Overview
Both cross entropy and KL-divergence describe the relationship between two different probability measures/functions over the same event space.
Both conditional entropy and mutual information, as well as joint entropy, describe the relationship between two different random variables.
Since the notion of entropy is the basis of all other concepts in this section and the entropy is more well-defined on discrete random variable, they are more meaningful to be applied in discrete case, though they are usually trivially extended to continuous case.
KL-divergence, Entropy and Cross Entropy
By definition, \[ \begin{align} &D_\text{KL}(p||q) = -\mathrm{E}_{x \sim p} \log \frac{q(x)}{p(x)} \\ &= -\mathrm{E}_{x \sim p} \log q(x) - [-\mathrm{E}_{x \sim p} \log {p(x)}] \\ &= H(p||q) - H(p) \end{align} \] By the convexity of \(-\log\), \[ \begin{align} &D_\text{KL}(p||q) = \mathrm{E}_{x \sim p} [-\log \frac{q(x)}{p(x)}] \\ &\ge -\log(\mathrm{E}_{x \sim p} \frac{q(x)}{p(x)}) \\ &= 0 \end{align} \] That is \[ H(p||q) \ge H(p) \] The equality holds if and only if \(p = q\).
KL-divergence and Mutual Information
Given that \(X\) and \(Y\) have the same dimension, \[ \begin{aligned} &I(X;Y) = \sum_{x,y} p(x,y) \log \frac{p(x,y)}{p(x)p(y)} \\ &= \sum_{x,y} p(x) p(y|x) \log \frac{p(y|x)}{p(y)} \\ &= \sum_{x} \sum_{y} p(x) p(y|x) \log \frac{p(y|x)}{p(y)} \\ &= \sum_{x} p(x) D_{KL}[p(y|x), p(y)] \\ &= \E_{x} D_{KL}[p(y|x), p(y)] \\ &= \E_{y} D_{KL}[p(x|y), p(x)] \\ \end{aligned} \]

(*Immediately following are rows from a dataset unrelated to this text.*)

Fixpoint decode_pieces (pieces : list string) : option string :=
  match pieces with
  | [] => Some EmptyString
  | p :: pieces' =>
      match decode_pieces pieces' with
      | Some rest => if known p then Some (p ++ rest)%string else None
      | None => None
      end
  end.

Definition discard (r : option string) : option unit :=
  match r with Some _ => Some tt | None => None end.

Definition demo_model : Model := {|
  Processor := list string;
  sp_new := [];
  Load := fun _ path =>
    if String.eqb path "m.model" then Some vocab else None;
  SetDecodeExtraOptions := fun sp opts =>
    if empty opts then Some sp else None;
  Decode_pieces := fun _ pieces => decode_pieces pieces;
  Decode_ids := fun sp ids => decode_ids sp ids;
  Decode_pieces_spt := fun _ pieces => discard (decode_pieces pieces);
  Decode_ids_spt := fun sp ids => discard (decode_ids sp ids)
|}.

(** Three files: two lines of pieces (the second one empty), one line of
    ids, and four bytes of packed ids.  Standard input is empty. *)
Definition demo_fs : FileSystem := {|
  NewReadableFile := fun path =>
    if String.eqb path "pieces.txt" then Some ["Hello _world !"; ""]
    else if String.eqb path "ids.txt" then Some ["1 2 3"]
    else if String.eqb path "" then Some []
    else None;
  NewWritableFile := fun path => negb (String.eqb path "/readonly/out");
  open_ifstream := fun path =>
    if String.eqb path "ids.bin" then Some (regular_file [x0f; x00; x2a; x00])
    else if String.eqb path "small.bin" then Some (regular_file [x01; x00; x03; x00; x02])
    else None
|}.
(** * NetworkGraph: graph construction, ordering and in-place pass

    A shallow embedding of [nntrainer/graph/network_graph.cpp].  The
    C++ class mutates layer objects through [std::shared_ptr]; the same
    layer is reachable from the caller's [layers] vector and from the
    graph nodes.  The embedding therefore keeps the layer objects in an
    explicit store and lets both the vector and the nodes hold handles
    into it.  Status codes, exceptions and out-of-range accesses are
    distinct results, and the state reached when a call fails is kept,
    as it is in C++. *)

From Stdlib Require Import String Ascii.
From stdpp Require Import base list strings gmap pretty.


(** ** Status codes and exceptions *)

(** The [ML_ERROR_*] codes returned by the [int] functions. *)
Inductive status :=
  | ML_ERROR_NONE
  | ML_ERROR_INVALID_PARAMETER
  | ML_ERROR_NOT_SUPPORTED.

Global Instance status_eq_dec : EqDecision status.
Proof. solve_decision. Defined.

(** The C++ exceptions thrown in the file, with their message. *)
Inductive exn :=
  | invalid_argument (msg : string)
  | runtime_error (msg : string).

(** Result of running a piece of the code: a value, a thrown
    exception, an access the C++ standard leaves undefined (indexing a
    vector out of range, [back()] / [begin()] of an empty container), or
    a traversal cut off by its recursion budget. *)
Inductive result (A : Type) :=
  | Ret (a : A)
  | Throw (e : exn)
  | Undefined
  | OutOfFuel.
Arguments Ret {A} a.
Arguments Throw {A} e.
Arguments Undefined {A}.
Arguments OutOfFuel {A}.

Definition rbind {A B} (r : result A) (k : A -> result B) : result B :=
  match r with
  | Ret a => k a
  | Throw e => Throw e
  | Undefined => Undefined
  | OutOfFuel => OutOfFuel
  end.

(** ** Layers *)

(** Modelled from the spec: the activation kinds are an enumeration
    declared with the layers.  network_graph.cpp names [ACT_NONE],
    [ACT_UNKNOWN], [ACT_SIGMOID] and [ACT_SOFTMAX]; [ACT_TANH] and
    [ACT_RELU] are the other kinds an activation node can have. *)
Inductive ActivationType :=
  | ACT_TANH | ACT_SIGMOID | ACT_RELU | ACT_SOFTMAX | ACT_NONE | ACT_UNKNOWN.

Global Instance ActivationType_eq_dec : EqDecision ActivationType.
Proof. solve_decision. Defined.

(** Modelled from the spec: the loss kinds are an enumeration declared
    with the loss layer.  network_graph.cpp names [LOSS_NONE],
    [LOSS_ENTROPY] and the two fused kinds; [LOSS_MSE] stands for a
    loss that needs no activation, [LOSS_UNKNOWN] for a loss layer
    whose kind is not set yet. *)
Inductive LossType :=
  | LOSS_MSE | LOSS_ENTROPY | LOSS_ENTROPY_SIGMOID | LOSS_ENTROPY_SOFTMAX
  | LOSS_NONE | LOSS_UNKNOWN.

Global Instance LossType_eq_dec : EqDecision LossType.
Proof. solve_decision. Defined.

(** Modelled from the spec: class [Layer] is declared in
    layer_internal.h.  The record holds what the graph code reads and
    writes of it: the name and type tag, the ordered input and output
    names with their counts, the dimensions (a [TensorDim] is kept as its
    [getDataLen()]), the activation kind, the flatten and trainable
    flags, and the loss kind of a loss layer. *)
Record Layer := mkLayer {
  name : string;
  type : string;
  input_layers : list string;
  output_layers : list string;
  num_inputs : nat;
  num_outputs : nat;
  input_dim : list nat;
  output_dim : list nat;
  activation_type : ActivationType;
  flatten : bool;
  trainable : bool;
  loss_type : LossType
}.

Joint Entropy and Conditional Entropy
Joint entropy is just entropy, but with the random variable usually broken into two separate components. \[ \begin{aligned} &H(X, Y) = \sum_{x,y} p(x,y) \log p(x,y) \\ &= \sum_{x,y} p(x,y) \log p(y|x) p(x) \\ &= \sum_{x,y} p(x,y) \log p(y|x) \\ &\quad + \sum_{x,y} p(x,y) \log p(x) \\ &= H(Y|X) + H(X) \end{aligned} \]